• **Task to carry out**
Please take the records that follow and repeat exactly the lines starting with the line with "rewrite (pow_one_mul a" and going on through the line with "rewrite Z.pow_neg_r, Zmod_0_l in H2; lia.".
[[ Information supplied, beginning ]]
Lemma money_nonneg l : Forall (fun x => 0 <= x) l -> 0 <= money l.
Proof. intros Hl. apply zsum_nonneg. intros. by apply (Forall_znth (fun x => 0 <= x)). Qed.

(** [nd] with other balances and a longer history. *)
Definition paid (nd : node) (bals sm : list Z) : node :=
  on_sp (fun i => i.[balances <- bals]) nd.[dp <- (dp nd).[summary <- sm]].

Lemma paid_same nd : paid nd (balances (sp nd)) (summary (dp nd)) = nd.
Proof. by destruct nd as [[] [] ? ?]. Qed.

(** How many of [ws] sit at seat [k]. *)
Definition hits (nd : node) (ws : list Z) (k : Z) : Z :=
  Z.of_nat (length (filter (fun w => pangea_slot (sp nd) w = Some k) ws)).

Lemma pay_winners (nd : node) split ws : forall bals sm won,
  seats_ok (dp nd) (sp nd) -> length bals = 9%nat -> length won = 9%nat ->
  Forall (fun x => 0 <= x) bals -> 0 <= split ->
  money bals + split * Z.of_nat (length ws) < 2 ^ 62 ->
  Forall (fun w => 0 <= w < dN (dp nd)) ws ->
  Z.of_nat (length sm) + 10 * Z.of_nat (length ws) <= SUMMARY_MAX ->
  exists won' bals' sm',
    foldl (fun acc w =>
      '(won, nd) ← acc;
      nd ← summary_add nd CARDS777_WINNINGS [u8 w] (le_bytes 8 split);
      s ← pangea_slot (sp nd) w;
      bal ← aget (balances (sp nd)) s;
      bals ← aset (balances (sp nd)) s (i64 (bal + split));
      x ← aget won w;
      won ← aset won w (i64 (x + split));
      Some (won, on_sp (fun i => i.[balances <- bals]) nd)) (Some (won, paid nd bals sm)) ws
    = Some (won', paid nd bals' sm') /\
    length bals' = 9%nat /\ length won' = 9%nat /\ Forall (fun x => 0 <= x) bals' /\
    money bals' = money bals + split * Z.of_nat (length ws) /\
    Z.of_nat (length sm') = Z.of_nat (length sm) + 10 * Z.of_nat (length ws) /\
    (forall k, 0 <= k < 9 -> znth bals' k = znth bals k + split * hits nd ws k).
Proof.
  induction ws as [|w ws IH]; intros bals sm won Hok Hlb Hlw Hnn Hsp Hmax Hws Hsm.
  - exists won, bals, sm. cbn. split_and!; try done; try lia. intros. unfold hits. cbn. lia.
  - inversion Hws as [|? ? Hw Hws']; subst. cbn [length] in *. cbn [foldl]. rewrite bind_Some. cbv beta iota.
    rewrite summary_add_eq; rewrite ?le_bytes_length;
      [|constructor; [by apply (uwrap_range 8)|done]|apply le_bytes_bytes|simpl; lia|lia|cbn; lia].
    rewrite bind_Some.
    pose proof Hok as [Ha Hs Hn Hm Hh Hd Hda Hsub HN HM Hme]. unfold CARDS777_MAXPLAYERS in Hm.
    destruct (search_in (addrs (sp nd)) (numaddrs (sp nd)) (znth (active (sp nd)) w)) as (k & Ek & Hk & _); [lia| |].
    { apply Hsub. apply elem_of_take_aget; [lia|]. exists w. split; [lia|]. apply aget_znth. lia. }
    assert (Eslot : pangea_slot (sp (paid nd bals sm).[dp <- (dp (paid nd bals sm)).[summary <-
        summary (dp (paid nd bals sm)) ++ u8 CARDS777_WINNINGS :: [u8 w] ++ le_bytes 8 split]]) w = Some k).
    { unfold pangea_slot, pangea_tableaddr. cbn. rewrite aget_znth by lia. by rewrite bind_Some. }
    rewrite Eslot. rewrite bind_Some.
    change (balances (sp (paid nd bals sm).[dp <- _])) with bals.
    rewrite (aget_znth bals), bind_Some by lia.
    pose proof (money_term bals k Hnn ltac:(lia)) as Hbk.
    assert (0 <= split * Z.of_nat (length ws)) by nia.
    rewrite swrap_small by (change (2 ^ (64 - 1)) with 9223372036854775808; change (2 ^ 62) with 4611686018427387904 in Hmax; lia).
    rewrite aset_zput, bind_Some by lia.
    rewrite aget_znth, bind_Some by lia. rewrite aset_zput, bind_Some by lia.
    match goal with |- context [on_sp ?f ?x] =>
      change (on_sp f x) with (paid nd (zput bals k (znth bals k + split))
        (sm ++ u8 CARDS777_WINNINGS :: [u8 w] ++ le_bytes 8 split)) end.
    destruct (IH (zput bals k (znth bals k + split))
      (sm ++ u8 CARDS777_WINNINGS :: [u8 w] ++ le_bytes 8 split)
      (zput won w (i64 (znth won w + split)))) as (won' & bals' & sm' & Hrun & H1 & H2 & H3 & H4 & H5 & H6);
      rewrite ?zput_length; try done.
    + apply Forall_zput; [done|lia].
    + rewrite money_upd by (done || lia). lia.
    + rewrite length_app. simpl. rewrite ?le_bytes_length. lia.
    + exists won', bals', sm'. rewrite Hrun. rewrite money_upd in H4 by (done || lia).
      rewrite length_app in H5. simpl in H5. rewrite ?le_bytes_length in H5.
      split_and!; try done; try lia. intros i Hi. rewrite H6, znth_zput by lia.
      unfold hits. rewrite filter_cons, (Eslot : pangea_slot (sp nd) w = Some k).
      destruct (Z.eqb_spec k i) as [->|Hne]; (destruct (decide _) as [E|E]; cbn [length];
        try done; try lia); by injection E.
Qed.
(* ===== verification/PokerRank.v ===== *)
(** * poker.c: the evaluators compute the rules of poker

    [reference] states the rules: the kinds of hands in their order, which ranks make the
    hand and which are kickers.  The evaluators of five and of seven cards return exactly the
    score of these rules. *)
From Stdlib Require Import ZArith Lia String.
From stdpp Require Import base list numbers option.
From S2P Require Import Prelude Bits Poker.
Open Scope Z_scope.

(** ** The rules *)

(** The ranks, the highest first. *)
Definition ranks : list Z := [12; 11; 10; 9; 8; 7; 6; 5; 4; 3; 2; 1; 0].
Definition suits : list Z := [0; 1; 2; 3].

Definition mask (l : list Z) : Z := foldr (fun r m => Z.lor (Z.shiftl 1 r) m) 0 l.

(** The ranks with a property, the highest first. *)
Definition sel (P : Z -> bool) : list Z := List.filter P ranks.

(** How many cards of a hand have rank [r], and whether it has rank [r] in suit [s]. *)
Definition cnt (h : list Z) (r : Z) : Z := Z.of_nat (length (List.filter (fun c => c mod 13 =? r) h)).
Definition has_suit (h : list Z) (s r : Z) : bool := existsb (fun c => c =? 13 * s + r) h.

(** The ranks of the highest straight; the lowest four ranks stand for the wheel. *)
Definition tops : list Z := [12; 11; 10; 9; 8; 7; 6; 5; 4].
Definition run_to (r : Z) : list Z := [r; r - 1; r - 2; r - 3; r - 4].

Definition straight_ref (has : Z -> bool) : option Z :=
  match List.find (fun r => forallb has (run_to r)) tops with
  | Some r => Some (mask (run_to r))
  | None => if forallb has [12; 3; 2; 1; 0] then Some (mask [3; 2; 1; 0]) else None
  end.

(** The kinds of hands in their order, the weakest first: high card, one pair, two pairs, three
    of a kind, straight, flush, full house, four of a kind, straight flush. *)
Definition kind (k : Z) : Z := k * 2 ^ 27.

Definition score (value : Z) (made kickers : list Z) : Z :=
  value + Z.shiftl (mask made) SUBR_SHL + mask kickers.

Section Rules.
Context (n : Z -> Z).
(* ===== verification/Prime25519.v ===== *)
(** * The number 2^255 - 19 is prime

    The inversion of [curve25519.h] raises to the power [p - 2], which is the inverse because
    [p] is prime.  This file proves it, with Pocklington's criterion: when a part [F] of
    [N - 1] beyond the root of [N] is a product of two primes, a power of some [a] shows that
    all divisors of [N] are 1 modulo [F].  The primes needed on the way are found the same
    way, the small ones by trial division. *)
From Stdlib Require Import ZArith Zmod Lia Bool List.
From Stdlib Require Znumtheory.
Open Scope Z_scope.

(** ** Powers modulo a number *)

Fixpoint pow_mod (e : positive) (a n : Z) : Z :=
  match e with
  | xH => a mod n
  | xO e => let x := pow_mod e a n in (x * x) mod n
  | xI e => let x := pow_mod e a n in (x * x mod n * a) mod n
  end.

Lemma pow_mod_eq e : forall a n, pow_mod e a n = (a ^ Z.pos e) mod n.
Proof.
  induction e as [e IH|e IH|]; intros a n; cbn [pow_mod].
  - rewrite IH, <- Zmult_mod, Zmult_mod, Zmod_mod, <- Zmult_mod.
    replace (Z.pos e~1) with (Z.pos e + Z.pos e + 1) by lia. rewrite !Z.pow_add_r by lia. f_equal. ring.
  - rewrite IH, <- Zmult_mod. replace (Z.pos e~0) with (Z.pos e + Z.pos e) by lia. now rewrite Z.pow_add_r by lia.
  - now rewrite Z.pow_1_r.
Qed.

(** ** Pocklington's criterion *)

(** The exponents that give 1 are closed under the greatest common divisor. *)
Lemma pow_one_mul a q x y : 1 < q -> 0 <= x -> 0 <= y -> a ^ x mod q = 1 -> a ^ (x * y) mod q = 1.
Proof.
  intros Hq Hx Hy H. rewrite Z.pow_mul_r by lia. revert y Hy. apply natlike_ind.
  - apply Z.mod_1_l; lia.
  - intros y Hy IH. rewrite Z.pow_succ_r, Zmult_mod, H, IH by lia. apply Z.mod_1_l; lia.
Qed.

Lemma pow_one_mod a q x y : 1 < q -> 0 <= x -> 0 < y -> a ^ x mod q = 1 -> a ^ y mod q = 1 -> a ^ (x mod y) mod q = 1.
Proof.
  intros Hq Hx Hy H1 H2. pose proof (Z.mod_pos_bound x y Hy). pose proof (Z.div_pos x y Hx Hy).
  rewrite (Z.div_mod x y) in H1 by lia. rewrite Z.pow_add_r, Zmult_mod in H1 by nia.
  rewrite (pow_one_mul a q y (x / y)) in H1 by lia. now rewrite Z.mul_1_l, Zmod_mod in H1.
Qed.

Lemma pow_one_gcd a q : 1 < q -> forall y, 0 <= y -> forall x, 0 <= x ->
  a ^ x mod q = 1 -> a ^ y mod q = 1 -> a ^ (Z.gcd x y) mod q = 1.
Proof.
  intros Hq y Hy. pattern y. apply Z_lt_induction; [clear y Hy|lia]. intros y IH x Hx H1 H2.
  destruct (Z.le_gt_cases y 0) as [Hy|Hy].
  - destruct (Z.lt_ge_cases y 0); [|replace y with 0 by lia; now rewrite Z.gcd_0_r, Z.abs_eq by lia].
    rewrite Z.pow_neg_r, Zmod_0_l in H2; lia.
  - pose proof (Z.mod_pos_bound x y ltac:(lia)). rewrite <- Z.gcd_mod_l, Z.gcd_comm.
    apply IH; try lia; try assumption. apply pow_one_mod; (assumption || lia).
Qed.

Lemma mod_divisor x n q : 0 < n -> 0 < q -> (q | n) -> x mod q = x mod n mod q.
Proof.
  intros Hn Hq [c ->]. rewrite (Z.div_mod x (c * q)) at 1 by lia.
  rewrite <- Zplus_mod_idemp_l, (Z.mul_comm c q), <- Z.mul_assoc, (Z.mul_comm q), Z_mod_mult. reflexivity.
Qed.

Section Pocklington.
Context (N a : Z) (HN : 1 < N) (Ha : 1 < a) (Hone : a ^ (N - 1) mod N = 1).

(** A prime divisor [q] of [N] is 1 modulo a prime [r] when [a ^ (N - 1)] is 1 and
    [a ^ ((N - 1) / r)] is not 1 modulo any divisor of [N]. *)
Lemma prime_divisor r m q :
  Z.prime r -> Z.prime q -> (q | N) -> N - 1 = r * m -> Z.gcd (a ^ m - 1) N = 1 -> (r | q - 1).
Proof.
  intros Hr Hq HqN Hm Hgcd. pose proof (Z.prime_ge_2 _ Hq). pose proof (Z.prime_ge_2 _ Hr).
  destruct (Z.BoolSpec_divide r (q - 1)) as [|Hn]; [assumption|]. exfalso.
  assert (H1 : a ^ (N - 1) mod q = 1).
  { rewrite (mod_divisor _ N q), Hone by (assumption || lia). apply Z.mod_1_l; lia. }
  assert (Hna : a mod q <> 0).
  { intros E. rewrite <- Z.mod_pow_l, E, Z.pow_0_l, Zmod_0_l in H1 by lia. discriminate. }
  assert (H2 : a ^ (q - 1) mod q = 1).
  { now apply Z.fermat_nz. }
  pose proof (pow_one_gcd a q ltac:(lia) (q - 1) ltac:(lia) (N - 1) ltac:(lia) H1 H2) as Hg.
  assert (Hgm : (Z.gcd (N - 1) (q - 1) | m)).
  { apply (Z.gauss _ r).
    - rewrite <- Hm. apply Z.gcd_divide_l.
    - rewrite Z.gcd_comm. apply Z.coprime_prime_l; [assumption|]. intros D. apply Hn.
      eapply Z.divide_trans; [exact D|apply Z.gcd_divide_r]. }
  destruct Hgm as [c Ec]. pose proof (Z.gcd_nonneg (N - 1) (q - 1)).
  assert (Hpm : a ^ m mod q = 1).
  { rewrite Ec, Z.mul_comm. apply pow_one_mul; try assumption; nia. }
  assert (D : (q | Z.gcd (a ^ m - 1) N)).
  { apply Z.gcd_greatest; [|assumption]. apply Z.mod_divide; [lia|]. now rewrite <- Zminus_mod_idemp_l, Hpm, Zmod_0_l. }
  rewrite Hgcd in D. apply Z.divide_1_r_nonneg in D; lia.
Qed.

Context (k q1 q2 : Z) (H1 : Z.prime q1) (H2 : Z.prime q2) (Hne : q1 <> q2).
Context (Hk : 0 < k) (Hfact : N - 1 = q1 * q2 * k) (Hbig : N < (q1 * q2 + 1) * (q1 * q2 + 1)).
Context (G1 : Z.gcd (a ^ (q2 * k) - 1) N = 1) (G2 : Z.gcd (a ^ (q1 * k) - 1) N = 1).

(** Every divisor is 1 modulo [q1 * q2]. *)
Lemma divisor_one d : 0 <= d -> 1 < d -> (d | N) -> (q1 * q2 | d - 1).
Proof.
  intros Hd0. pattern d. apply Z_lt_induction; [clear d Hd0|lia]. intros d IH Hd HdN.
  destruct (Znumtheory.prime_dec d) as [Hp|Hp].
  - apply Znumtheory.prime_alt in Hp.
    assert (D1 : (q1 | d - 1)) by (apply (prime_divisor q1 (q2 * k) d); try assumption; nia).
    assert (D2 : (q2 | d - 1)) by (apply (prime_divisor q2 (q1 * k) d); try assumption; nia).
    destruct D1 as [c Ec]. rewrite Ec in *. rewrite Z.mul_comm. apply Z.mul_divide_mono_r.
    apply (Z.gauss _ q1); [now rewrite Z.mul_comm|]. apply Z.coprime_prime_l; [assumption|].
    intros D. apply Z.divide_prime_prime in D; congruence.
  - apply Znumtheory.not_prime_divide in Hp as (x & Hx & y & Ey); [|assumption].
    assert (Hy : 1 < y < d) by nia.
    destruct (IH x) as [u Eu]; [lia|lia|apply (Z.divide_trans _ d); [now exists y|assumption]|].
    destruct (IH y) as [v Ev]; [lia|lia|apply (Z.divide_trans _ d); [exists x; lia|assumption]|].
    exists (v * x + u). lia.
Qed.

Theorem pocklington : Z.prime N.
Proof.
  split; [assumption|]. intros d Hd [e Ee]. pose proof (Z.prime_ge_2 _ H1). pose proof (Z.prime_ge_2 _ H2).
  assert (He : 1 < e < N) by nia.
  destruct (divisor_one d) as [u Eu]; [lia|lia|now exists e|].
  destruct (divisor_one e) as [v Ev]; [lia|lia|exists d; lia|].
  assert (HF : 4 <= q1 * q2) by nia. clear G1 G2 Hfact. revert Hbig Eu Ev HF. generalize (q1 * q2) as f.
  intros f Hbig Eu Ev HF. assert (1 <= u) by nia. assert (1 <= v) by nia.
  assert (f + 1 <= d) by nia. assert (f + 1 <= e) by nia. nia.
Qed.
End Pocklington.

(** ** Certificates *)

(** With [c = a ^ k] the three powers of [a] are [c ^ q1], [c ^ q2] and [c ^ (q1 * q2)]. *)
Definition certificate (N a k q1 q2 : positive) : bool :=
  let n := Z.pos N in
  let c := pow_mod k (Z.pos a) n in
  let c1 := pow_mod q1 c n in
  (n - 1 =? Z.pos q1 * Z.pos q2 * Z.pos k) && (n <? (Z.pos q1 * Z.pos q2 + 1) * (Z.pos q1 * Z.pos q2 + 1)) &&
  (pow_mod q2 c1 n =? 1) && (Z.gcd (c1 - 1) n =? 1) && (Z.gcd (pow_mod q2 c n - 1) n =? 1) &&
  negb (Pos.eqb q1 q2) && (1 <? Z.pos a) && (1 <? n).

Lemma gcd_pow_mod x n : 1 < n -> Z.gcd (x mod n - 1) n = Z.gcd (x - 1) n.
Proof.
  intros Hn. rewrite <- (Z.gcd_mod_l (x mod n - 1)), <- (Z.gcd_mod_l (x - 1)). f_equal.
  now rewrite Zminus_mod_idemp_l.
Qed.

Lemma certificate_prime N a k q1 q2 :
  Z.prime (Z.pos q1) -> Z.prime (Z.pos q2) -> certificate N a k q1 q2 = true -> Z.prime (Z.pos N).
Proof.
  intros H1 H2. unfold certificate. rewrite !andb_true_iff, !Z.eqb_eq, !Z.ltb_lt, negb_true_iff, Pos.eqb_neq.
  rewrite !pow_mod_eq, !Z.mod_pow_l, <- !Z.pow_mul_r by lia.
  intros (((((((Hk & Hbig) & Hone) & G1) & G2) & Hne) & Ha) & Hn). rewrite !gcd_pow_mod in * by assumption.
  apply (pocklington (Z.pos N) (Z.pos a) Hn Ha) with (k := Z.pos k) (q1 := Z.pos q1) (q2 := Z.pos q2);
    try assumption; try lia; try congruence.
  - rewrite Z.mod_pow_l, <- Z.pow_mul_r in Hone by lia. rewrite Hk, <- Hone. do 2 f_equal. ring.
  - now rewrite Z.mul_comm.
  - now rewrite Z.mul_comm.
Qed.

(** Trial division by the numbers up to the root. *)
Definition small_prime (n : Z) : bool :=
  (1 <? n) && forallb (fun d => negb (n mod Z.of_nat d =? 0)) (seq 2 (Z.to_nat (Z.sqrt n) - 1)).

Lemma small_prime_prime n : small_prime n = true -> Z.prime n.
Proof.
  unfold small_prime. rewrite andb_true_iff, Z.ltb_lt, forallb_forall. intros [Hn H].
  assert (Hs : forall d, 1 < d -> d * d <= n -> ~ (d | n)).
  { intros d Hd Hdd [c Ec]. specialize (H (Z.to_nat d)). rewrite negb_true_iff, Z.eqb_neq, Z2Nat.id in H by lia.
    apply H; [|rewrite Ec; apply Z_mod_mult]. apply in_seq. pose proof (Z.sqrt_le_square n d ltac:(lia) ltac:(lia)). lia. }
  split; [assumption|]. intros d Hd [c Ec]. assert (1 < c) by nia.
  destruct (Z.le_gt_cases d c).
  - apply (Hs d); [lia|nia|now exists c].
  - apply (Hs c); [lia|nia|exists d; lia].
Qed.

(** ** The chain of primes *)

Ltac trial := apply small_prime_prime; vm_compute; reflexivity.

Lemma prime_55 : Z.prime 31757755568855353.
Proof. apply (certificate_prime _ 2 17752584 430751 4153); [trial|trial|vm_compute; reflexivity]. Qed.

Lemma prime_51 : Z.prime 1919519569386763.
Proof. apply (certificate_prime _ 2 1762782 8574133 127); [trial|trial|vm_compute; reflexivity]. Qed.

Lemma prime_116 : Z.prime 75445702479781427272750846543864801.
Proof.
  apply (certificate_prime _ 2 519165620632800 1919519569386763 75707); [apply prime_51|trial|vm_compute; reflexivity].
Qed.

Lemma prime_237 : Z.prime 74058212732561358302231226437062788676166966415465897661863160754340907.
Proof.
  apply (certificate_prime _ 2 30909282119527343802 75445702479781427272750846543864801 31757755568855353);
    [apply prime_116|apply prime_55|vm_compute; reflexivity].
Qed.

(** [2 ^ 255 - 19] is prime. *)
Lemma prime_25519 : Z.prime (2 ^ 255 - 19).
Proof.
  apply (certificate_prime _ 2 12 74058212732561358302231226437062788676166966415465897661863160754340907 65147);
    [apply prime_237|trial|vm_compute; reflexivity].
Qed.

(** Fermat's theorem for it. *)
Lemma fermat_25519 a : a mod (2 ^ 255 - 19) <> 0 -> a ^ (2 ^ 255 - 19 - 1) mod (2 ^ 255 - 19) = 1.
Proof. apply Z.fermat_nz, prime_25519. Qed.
[[ Information supplied, end ]]
• **Result below**
  rewrite (pow_one_mul a q y (x / y)) in H1 by lia. now rewrite Z.mul_1_l, Zmod_mod in H1.
Qed.

Lemma pow_one_gcd a q : 1 < q -> forall y, 0 <= y -> forall x, 0 <= x ->
  a ^ x mod q = 1 -> a ^ y mod q = 1 -> a ^ (Z.gcd x y) mod q = 1.
Proof.
  intros Hq y Hy. pattern y. apply Z_lt_induction; [clear y Hy|lia]. intros y IH x Hx H1 H2.
  destruct (Z.le_gt_cases y 0) as [Hy|Hy].
  - destruct (Z.lt_ge_cases y 0); [|replace y with 0 by lia; now rewrite Z.gcd_0_r, Z.abs_eq by lia].
    rewrite Z.pow_neg_r, Zmod_0_l in H2; lia.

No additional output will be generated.